A finales de los años 70, cuando cualquier cosa parecida a Internet aún sonaba a fábula de ciencia ficción, habaneros como Sergio se pasaban horas rastreando en sus radios soviéticos la onda corta para escuchar la VOA o el Servicio Latinoamericano de la BBC.
Por ese entonces, la Cuba de Fidel Castro era una pieza del Kremlin en el ajedrez de la Guerra Fría. En la isla, buscar otras fuentes de información era peligroso.
Castro implantó un calco caribeño de la URSS. Era delito leer la prensa de Estados Unidos o libros de escritores disidentes como Guillermo Cabrera Infante o Aleksandr Solzhenitsyn.

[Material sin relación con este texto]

(** Ten attempts without graphics: ten chat completions on one engine.
    And ten attempts skipped with the retry button, on an engine that the
    hook holds from the start. *)
Lemma adapter_budget_witness :
  (exists calls,
     adapterCalls (hook (sample_result no_graphics)) =
       adapterCalls (hook state_init) ++ calls /\
     (count_calls is_chat_call calls <= maxRetries)%nat /\
     (count_calls is_create_call calls <= maxRetries)%nat /\
     Forall (fun c => is_create_call c = true ->
                      c = CreateMLCEngine (selectedModel sample_params)) calls /\
     (forall engine,
        reusable_engine (hook state_init) (selectedModel sample_params) = Some engine ->
        (forall n, model_kept (stream_events (no_graphics n))) ->
        count_calls is_create_call calls = 0%nat /\
        reusable_engine (hook (sample_result no_graphics)) (selectedModel sample_params) =
          Some engine)) /\
  exists e s' calls,
    handleGenerate skip_midway sample_params sample_loaded = Some (e, s') /\
    adapterCalls (hook s') = adapterCalls (hook sample_loaded) ++ calls /\
    (count_calls is_chat_call calls <= maxRetries)%nat /\
    count_calls is_create_call calls = 0%nat /\
    reusable_engine (hook s') (selectedModel sample_params) = Some 7%nat.
Proof.
  split.
  - apply (adapter_budget no_graphics sample_params state_init (sample_result no_graphics)
             (sample_exit no_graphics)).
    apply sample_result_run.
  - destruct (handleGenerate_total skip_midway sample_params sample_loaded)
      as (e & s' & Hrun).
    destruct (adapter_budget skip_midway sample_params sample_loaded s' e Hrun)
      as (calls & Hcalls & Hchat & _ & _ & Hreuse).
    destruct (Hreuse 7%nat eq_refl) as [Hnone Hheld].
    { intros n value [Hd|[Hd|[]]]; discriminate. }
    exists e, s', calls. auto.
Defined.
Lemma in_non_null {A : Type} (a : A) (xs : list (option A)) :
  In a (non_null xs) <-> In (Some a) xs.
Proof.
  induction xs as [| [b |] xs IH]; simpl.
  - tauto.
  - rewrite IH. split; intros [H | H]; auto; left; congruence.
  - rewrite IH. split; [auto | intros [H | H]; [discriminate | auto]].
Qed.

(** Every settled evaluation that is kept comes from a ticker of the
    shortlist. *)
Lemma in_candidates (sqrtQ : Q -> Q) (market : Market)
  (tickers : list BaseTickerSnapshot) (e : EvaluatedSymbol) :
  In e (non_null (settle sqrtQ market tickers)) <->
  exists ticker, In ticker tickers
                 /\ evaluateSymbol sqrtQ market ticker = Resolved (Some e).
Proof.
  rewrite in_non_null. unfold settle. rewrite in_map_iff.
  split; intros (t & H1 & H2); exists t.
  - split; [assumption |].
    destruct (evaluateSymbol sqrtQ market t) as [r |]; simpl in H1;
      [now subst | discriminate].
  - split; [| assumption]. now rewrite H2.
Qed.

Lemma candidates_finite (sqrtQ : Q -> Q) (market : Market)
  (tickers : list BaseTickerSnapshot) :
  Forall finite_score (non_null (settle sqrtQ market tickers)).
Proof.
  apply Forall_forall. intros e He.
  apply in_candidates in He. destruct He as (t & _ & E).
  now apply evaluateSymbol_some in E.
Qed.

Lemma by_score_key (a b : EvaluatedSymbol) :
  finite_score a -> finite_score b ->
  (JS.gt (JS.sub (compositeScore b) (compositeScore a)) JS.zero = true
   <-> - score_of b < - score_of a).
Proof.
  unfold finite_score, score_of, JS.zero.
  destruct (compositeScore a) as [sa | | |],
           (compositeScore b) as [sb | | |]; try discriminate.
  intros _ _. autorewrite with fin. rewrite Qltb_true.
  split; intros H; lra.
Qed.

Lemma qualifies_spec (e : EvaluatedSymbol) :
  finite_score e -> (qualifies e = true <-> 55 <= score_of e).
Proof.
  unfold finite_score, qualifies, score_of.
  destruct (compositeScore e) as [s | | |]; try discriminate.
  intros _. rewrite ge_Fin. apply le_Fin.
Qed.

Lemma StronglySorted_weaken {A : Type} (R R' : A -> A -> Prop) (l : list A) :
  (forall a b, R a b -> R' a b) ->
  StronglySorted R l -> StronglySorted R' l.
Proof.
  intros HR. induction 1 as [| a l Hs IH Ha]; constructor; auto.
  eapply Forall_impl; [| exact Ha]. auto.
Qed.

Lemma Forall_firstn {A : Type} (P : A -> Prop) (n : nat) (l : list A) :
  Forall P l -> Forall P (firstn n l).
Proof.
  intros H. rewrite <- (firstn_skipn n l) in H.
  now apply Forall_app in H.
Qed.

Lemma same_score_class (s : num) (a b : EvaluatedSymbol) :
  JS.eq (compositeScore a) s = true -> JS.eq (compositeScore b) s = true ->
  - score_of a == - score_of b.
Proof.
  unfold score_of, JS.eq.
  destruct (compositeScore a), (compositeScore b), s;
    try discriminate; try reflexivity.
  intros Ha Hb. order_facts. lra.
Qed.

“Así y todo, aquellos que deseábamos estar informados buscábamos la manera. Había técnicos que te instalaban piezas de radios militares robados para que el aparato mejorase su potencia. Un grupo de amigos y yo nos pasábamos la madrugada en una azotea, rastreando las emisoras en español de Miami. De esa forma, los amantes del rock, prohibido por el gobierno, lo escuchábamos”, recuerda Sergio.
Por esas fechas, la población tenía como única fuente de información la prensa oficial. Hubo personas que se enteraron con años de retraso de que una nave estadounidense había llegado a la luna. La invasión soviética a Praga era un eco lejano. También, la agresión a Afganistán, y las reformas chinas de Deng Xiao Ping.
El diario Granma solo dedicaba espacio a los extensos discursos del comandante en jefe, los logros del comunismo soviético, que en 1980 prometía superar el estándar de vida de Estados Unidos, o las derrotas y crímenes de las tropas gringas en Vietnam.
Las cartas a los parientes al otro lado del Estrecho de la Florida eran revisadas con lupa por los servicios especiales, igual que las llamadas telefónicas. La percepción general era que las sociedades capitalistas tenían fecha de caducidad. Se creía que Moscú era una ciudad más opulenta que Nueva York. Y que en Estados Unidos, los negros y los hispanos vivían segregados.
'El futuro pertenece por entero al socialismo', aseguraba el lema oficial. Se publicaban amplias estadísticas para demostrar el salto cualitativo económico y social de Cuba con respecto a su etapa republicana.
Pero la muralla a la información foránea se fue resquebrajando en 1978, con la apertura de los viajes a la isla de cubanos residentes en 'el país de los malos'. Unos 'malos' que llegaban cargados de maletas con medicinas, calzado y ropa de moda.
Y que por las noches, contaban a sus parientes pobres las oportunidades que brindaba Estados Unidos a todos aquéllos que trabajaran duro y bien. Detallaban cómo los supermercados estaban repletos de alimentos y por las calles circulaban los últimos modelos de autos salidos de Ford y Chrysler.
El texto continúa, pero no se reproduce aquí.